--- INPUT DATA ---
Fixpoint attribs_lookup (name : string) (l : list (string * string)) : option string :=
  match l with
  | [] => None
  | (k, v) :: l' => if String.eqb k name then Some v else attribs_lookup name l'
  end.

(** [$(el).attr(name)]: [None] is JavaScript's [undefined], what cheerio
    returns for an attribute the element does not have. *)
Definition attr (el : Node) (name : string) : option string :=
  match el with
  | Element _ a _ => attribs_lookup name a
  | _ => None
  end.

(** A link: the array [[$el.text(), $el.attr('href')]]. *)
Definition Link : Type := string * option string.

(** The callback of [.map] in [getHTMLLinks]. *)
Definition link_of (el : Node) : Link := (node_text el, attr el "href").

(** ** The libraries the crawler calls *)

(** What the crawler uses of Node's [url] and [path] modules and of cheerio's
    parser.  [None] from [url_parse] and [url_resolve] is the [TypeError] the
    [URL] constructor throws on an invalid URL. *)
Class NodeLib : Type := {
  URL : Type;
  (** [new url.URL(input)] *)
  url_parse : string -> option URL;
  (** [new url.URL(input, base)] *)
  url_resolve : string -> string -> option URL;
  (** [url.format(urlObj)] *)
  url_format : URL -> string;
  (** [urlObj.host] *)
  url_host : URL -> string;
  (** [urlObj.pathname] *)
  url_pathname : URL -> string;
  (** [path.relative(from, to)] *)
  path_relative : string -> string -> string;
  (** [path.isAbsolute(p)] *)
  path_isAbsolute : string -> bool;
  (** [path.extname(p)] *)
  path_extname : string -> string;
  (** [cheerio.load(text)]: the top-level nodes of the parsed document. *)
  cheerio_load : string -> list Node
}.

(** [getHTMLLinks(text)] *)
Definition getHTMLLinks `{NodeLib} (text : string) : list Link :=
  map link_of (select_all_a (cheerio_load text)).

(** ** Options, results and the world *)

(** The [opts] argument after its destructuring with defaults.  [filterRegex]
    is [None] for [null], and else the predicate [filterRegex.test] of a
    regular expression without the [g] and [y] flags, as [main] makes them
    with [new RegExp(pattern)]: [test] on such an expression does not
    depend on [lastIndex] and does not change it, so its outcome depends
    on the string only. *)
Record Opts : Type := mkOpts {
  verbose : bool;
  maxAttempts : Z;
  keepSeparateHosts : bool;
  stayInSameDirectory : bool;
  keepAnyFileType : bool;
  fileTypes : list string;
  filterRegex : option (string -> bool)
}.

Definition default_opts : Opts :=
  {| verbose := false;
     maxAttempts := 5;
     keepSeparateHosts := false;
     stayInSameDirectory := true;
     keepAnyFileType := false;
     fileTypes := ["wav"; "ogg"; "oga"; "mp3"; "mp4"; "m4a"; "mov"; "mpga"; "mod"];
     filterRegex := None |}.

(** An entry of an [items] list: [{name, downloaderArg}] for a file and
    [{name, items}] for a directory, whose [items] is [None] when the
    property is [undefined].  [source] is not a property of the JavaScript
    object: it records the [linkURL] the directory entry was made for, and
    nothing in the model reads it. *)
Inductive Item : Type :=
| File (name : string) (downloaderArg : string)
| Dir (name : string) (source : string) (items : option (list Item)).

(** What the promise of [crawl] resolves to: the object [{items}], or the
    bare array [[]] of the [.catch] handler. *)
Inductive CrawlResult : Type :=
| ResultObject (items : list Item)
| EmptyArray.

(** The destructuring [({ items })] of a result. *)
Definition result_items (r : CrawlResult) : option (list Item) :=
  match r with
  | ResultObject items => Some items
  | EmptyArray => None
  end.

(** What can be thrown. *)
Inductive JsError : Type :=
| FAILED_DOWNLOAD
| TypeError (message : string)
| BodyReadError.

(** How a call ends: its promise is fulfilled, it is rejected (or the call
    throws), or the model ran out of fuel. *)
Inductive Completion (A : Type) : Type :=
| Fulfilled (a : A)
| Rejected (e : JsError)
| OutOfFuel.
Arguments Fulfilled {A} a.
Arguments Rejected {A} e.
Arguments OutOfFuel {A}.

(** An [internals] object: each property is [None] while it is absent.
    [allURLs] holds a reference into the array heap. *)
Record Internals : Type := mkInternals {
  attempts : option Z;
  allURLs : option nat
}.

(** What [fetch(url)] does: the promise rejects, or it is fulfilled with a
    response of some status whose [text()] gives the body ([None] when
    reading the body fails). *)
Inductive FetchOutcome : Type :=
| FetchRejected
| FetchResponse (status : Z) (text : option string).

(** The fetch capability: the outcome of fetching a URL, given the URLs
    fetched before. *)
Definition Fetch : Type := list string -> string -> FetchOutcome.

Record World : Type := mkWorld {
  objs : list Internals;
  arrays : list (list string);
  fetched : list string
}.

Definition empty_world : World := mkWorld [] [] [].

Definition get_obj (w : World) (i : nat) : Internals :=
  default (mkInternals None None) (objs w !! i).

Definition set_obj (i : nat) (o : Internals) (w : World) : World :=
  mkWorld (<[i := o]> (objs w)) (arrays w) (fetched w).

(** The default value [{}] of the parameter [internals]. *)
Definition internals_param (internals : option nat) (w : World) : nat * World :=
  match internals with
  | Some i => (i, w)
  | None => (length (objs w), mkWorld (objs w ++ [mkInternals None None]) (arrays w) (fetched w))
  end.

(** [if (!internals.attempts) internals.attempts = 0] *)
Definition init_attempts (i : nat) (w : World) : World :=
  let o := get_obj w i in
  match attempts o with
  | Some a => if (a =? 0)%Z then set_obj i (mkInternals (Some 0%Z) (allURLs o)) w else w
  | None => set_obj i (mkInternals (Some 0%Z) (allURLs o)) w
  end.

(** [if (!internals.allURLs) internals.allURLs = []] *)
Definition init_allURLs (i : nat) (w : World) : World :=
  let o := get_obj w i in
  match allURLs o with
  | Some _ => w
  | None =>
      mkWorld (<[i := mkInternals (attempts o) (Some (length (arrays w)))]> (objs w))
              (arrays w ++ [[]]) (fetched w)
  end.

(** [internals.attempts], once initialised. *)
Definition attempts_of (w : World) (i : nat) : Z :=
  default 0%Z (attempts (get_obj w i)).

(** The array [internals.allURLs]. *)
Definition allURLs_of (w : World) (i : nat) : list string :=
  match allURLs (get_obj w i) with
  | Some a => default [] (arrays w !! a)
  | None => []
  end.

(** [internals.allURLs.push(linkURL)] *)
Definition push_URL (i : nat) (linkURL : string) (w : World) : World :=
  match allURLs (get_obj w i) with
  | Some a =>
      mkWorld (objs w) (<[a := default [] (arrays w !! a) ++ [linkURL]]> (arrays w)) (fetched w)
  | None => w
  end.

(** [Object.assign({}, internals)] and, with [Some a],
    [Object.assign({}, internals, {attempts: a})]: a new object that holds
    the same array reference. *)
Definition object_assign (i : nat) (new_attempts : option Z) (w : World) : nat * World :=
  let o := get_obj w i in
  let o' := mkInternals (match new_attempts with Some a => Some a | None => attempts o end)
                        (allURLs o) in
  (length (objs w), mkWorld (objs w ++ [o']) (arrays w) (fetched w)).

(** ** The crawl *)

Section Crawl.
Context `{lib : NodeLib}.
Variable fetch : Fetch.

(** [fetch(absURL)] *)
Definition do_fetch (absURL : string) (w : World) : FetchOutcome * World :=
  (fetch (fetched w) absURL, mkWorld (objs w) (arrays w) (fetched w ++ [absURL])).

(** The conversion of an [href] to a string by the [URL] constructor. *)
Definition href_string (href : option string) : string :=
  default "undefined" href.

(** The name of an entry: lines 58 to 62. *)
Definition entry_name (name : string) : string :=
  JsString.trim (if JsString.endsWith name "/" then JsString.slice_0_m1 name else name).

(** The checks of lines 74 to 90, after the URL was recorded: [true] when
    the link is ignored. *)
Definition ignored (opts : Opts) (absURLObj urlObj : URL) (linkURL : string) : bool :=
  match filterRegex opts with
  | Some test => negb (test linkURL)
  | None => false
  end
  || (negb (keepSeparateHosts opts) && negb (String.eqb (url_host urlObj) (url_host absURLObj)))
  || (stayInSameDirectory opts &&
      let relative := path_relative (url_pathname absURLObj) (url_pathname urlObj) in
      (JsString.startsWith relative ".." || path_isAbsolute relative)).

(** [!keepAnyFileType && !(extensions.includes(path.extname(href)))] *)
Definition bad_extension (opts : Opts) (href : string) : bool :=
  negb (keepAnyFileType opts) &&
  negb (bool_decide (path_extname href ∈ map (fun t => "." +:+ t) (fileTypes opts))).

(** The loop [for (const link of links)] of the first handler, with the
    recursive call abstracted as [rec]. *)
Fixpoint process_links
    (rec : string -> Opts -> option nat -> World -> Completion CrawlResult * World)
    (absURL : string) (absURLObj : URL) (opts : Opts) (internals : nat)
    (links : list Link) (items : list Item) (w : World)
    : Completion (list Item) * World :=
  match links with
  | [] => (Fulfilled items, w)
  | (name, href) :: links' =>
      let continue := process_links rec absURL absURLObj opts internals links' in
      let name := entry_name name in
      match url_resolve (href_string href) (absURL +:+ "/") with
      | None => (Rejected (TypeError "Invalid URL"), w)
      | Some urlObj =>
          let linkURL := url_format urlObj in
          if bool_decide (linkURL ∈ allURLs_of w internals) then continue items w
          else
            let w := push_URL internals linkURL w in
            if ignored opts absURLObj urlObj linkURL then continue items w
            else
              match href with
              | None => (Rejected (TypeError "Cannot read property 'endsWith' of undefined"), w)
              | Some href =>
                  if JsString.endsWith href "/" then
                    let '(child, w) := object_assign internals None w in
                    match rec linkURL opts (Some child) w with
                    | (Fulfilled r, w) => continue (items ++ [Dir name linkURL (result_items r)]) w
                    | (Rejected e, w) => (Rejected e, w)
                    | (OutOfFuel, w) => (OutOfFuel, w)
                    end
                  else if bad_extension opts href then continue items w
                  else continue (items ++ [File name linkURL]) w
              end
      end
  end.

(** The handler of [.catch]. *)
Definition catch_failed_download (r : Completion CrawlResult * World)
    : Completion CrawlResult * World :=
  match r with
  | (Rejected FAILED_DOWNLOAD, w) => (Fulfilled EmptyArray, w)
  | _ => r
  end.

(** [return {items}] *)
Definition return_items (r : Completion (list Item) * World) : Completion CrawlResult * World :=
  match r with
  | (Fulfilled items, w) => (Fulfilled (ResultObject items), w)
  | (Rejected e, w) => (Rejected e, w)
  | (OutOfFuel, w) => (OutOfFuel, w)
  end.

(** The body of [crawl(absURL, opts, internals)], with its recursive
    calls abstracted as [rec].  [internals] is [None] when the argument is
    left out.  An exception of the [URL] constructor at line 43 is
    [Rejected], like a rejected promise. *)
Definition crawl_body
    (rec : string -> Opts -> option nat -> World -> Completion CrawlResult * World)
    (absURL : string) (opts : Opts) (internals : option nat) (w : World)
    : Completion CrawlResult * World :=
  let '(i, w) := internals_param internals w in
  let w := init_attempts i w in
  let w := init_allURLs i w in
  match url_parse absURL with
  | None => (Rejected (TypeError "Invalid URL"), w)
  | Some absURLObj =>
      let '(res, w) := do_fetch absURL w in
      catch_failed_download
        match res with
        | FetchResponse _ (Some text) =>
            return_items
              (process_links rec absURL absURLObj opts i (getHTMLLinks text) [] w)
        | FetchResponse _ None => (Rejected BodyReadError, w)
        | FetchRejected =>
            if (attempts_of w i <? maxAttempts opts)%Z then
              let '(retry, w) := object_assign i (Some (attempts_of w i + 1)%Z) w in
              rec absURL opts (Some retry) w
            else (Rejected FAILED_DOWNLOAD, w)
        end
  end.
---
* _WHAT TO PRODUCE_: Only lines containing the string "NodeLib" are needed. Pull each of them out of the records above.

* _WRITTEN SOLUTION_:
Class NodeLib : Type := {
Definition getHTMLLinks `{NodeLib} (text : string) : list Link :=
Context `{lib : NodeLib}.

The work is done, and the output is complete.